INTRODUCTION TO DATA SCIENCE
Data Science
What is data science?
Data science is the study of data to extract meaningful insights for business. It is a multidisciplinary approach that combines principles and practices from the fields of mathematics, statistics, artificial intelligence, and computer engineering to analyze large amounts of data. This analysis helps data scientists to ask and answer questions like what happened, why it happened, what will happen, and what can be done with the results.[mducolleges]
Data science combines math and statistics, specialized programming, advanced analytics, artificial intelligence (AI), and machine learning with specific subject matter expertise to uncover actionable insights hidden in an organization’s data. These insights can be used to guide decision making and strategic planning.
The accelerating volume of data sources, and subsequently data, has made data science is one of the fastest growing field across every industry. As a result, it is no surprise that the role of the data scientist was dubbed the “sexiest job of the 21st century” by Harvard Business Review. Organizations are increasingly reliant on them to interpret data and provide actionable recommendations to improve business outcomes.[mducolleges]
The data science lifecycle involves various roles, tools, and processes, which enables analysts to glean actionable insights. Typically, a data science project undergoes the following stages:
- Data ingestion: The lifecycle begins with the data collection–both raw structured and unstructured data from all relevant sources using a variety of methods. These methods can include manual entry, web scraping, and real-time streaming data from systems and devices. Data sources can include structured data, such as customer data, along with unstructured data like log files, video, audio, pictures, the Internet of Things (IoT), social media, and more.
- Data storage and data processing: Since data can have different formats and structures, companies need to consider different storage systems based on the type of data that needs to be captured. Data management teams help to set standards around data storage and structure, which facilitate workflows around analytics, machine learning and deep learning models. This stage includes cleaning data, deduplicating, transforming and combining the data using ETL (extract, transform, load) jobs or other data integration technologies.

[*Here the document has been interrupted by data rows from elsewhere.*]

(* ===== verification/Popcount.v ===== *)
(** * Counting the one bits of a word ([absl/numeric/internal/bits.h])

    The portable branch of [popcount]: three rounds that add neighbouring
    fields of a word in parallel, and a multiplication that sums its bytes.
    Each round acts on every byte by itself, which reduces it to a table of
    256 entries. *)

From S2P Require Import Prelude Bits.
Local Open Scope Z_scope.

(** ** The functions *)

Definition Popcount32 (x : Z) : Z :=
  let x := wrapU 32 (x - Z.land (Z.shiftr x 1) 0x55555555) in
  let x := wrapU 32 (Z.land (Z.shiftr x 2) 0x33333333 + Z.land x 0x33333333) in
  Z.shiftr (wrapU 32 (Z.land (wrapU 32 (x + Z.shiftr x 4)) 0xF0F0F0F * 0x1010101)) 24.

Definition Popcount64 (x : Z) : Z :=
  let x := wrapU 64 (x - Z.land (Z.shiftr x 1) 0x5555555555555555) in
  let x := wrapU 64 (Z.land (Z.shiftr x 2) 0x3333333333333333 + Z.land x 0x3333333333333333) in
  Z.shiftr (wrapU 64 (Z.land (wrapU 64 (x + Z.shiftr x 4)) 0xF0F0F0F0F0F0F0F * 0x101010101010101)) 56.

(** [w] is the width of the unsigned type. *)
Definition Popcount (w x : Z) : Z := if w <=? 32 then Popcount32 x else Popcount64 x.
Definition popcount := Popcount.

(** ** The number of one bits *)

Fixpoint ones (n : nat) (x : Z) : Z :=
  match n with O => 0 | S n => x mod 2 + ones n (x / 2) end.

Lemma ones_app n k x : ones (n + k) x = ones n x + ones k (x / 2 ^ Z.of_nat n).
Proof.
  revert x. induction n as [|n IH]; intros x; [simpl; by rewrite Z.div_1_r|].
  cbn [ones plus]. rewrite IH, Z.div_div by lia. rewrite Nat2Z.inj_succ, Z.pow_succ_r by lia. lia.
Qed.

Lemma ones_testbits n x :
  0 <= x -> ones n x = Z.of_nat (length (filter (fun i => Z.testbit x (Z.of_nat i) = true) (seq 0 n))).
Proof.
  revert x. induction n as [|n IH]; intros x Hx; [done|]. cbn [ones seq].
  rewrite filter_cons, IH by (apply Z.div_pos; lia). rewrite <- seq_shift.
  assert (Hb : forall i, Z.testbit x (Z.of_nat (S i)) = Z.testbit (x / 2) (Z.of_nat i)).
  { intros i. rewrite Nat2Z.inj_succ, Z.div2_bits by lia. done. }
  assert (E : forall l, length (filter (fun i => Z.testbit x (Z.of_nat i) = true) (map S l)) =
    length (filter (fun i => Z.testbit (x / 2) (Z.of_nat i) = true) l)).
  { intros l. induction l as [|i l IHl]; [done|]. simpl map. rewrite !filter_cons.
    destruct (decide (Z.testbit x (Z.of_nat (S i)) = true)) as [Hd|Hd]; rewrite Hb in Hd;
      [rewrite decide_True by done|rewrite decide_False by done]; simpl; by rewrite IHl. }
  pose proof (Z.mod_pos_bound x 2 ltac:(lia)).
  case_decide as Hd; change (Z.of_nat 0) with 0 in Hd; pose proof (Z.bit0_mod x) as H0; cbn [length]; rewrite E.
  - rewrite Hd in H0. simpl in H0. lia.
  - apply not_true_is_false in Hd. rewrite Hd in H0. simpl in H0. lia.
Qed.

(** ** Bytes side by side *)

(** The byte [c], [n] times. *)
Fixpoint rep (n : nat) (c : Z) : Z := match n with O => 0 | S n => c + 256 * rep n c end.

(** [g] on each of the [n] low bytes. *)
Fixpoint each (g : Z -> Z) (n : nat) (x : Z) : Z :=
  match n with O => 0 | S n => g (x mod 256) + 256 * each g n (x / 256) end.

Definition byte_fun (g : Z -> Z) : Prop := forall a, 0 <= a < 256 -> 0 <= g a < 256.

This data preparation is essential for promoting data quality before loading into a data warehouse, data lake, or other repository.
- Data analysis: Here, data scientists conduct an exploratory data analysis to examine biases, patterns, ranges, and distributions of values within the data. This data analytics exploration drives hypothesis generation for a/b testing. It also allows analysts to determine the data’s relevance for use within modeling efforts for predictive analytics, machine learning, and/or deep learning. Depending on a model’s accuracy, organizations can become reliant on these insights for business decision making, allowing them to drive more scalability.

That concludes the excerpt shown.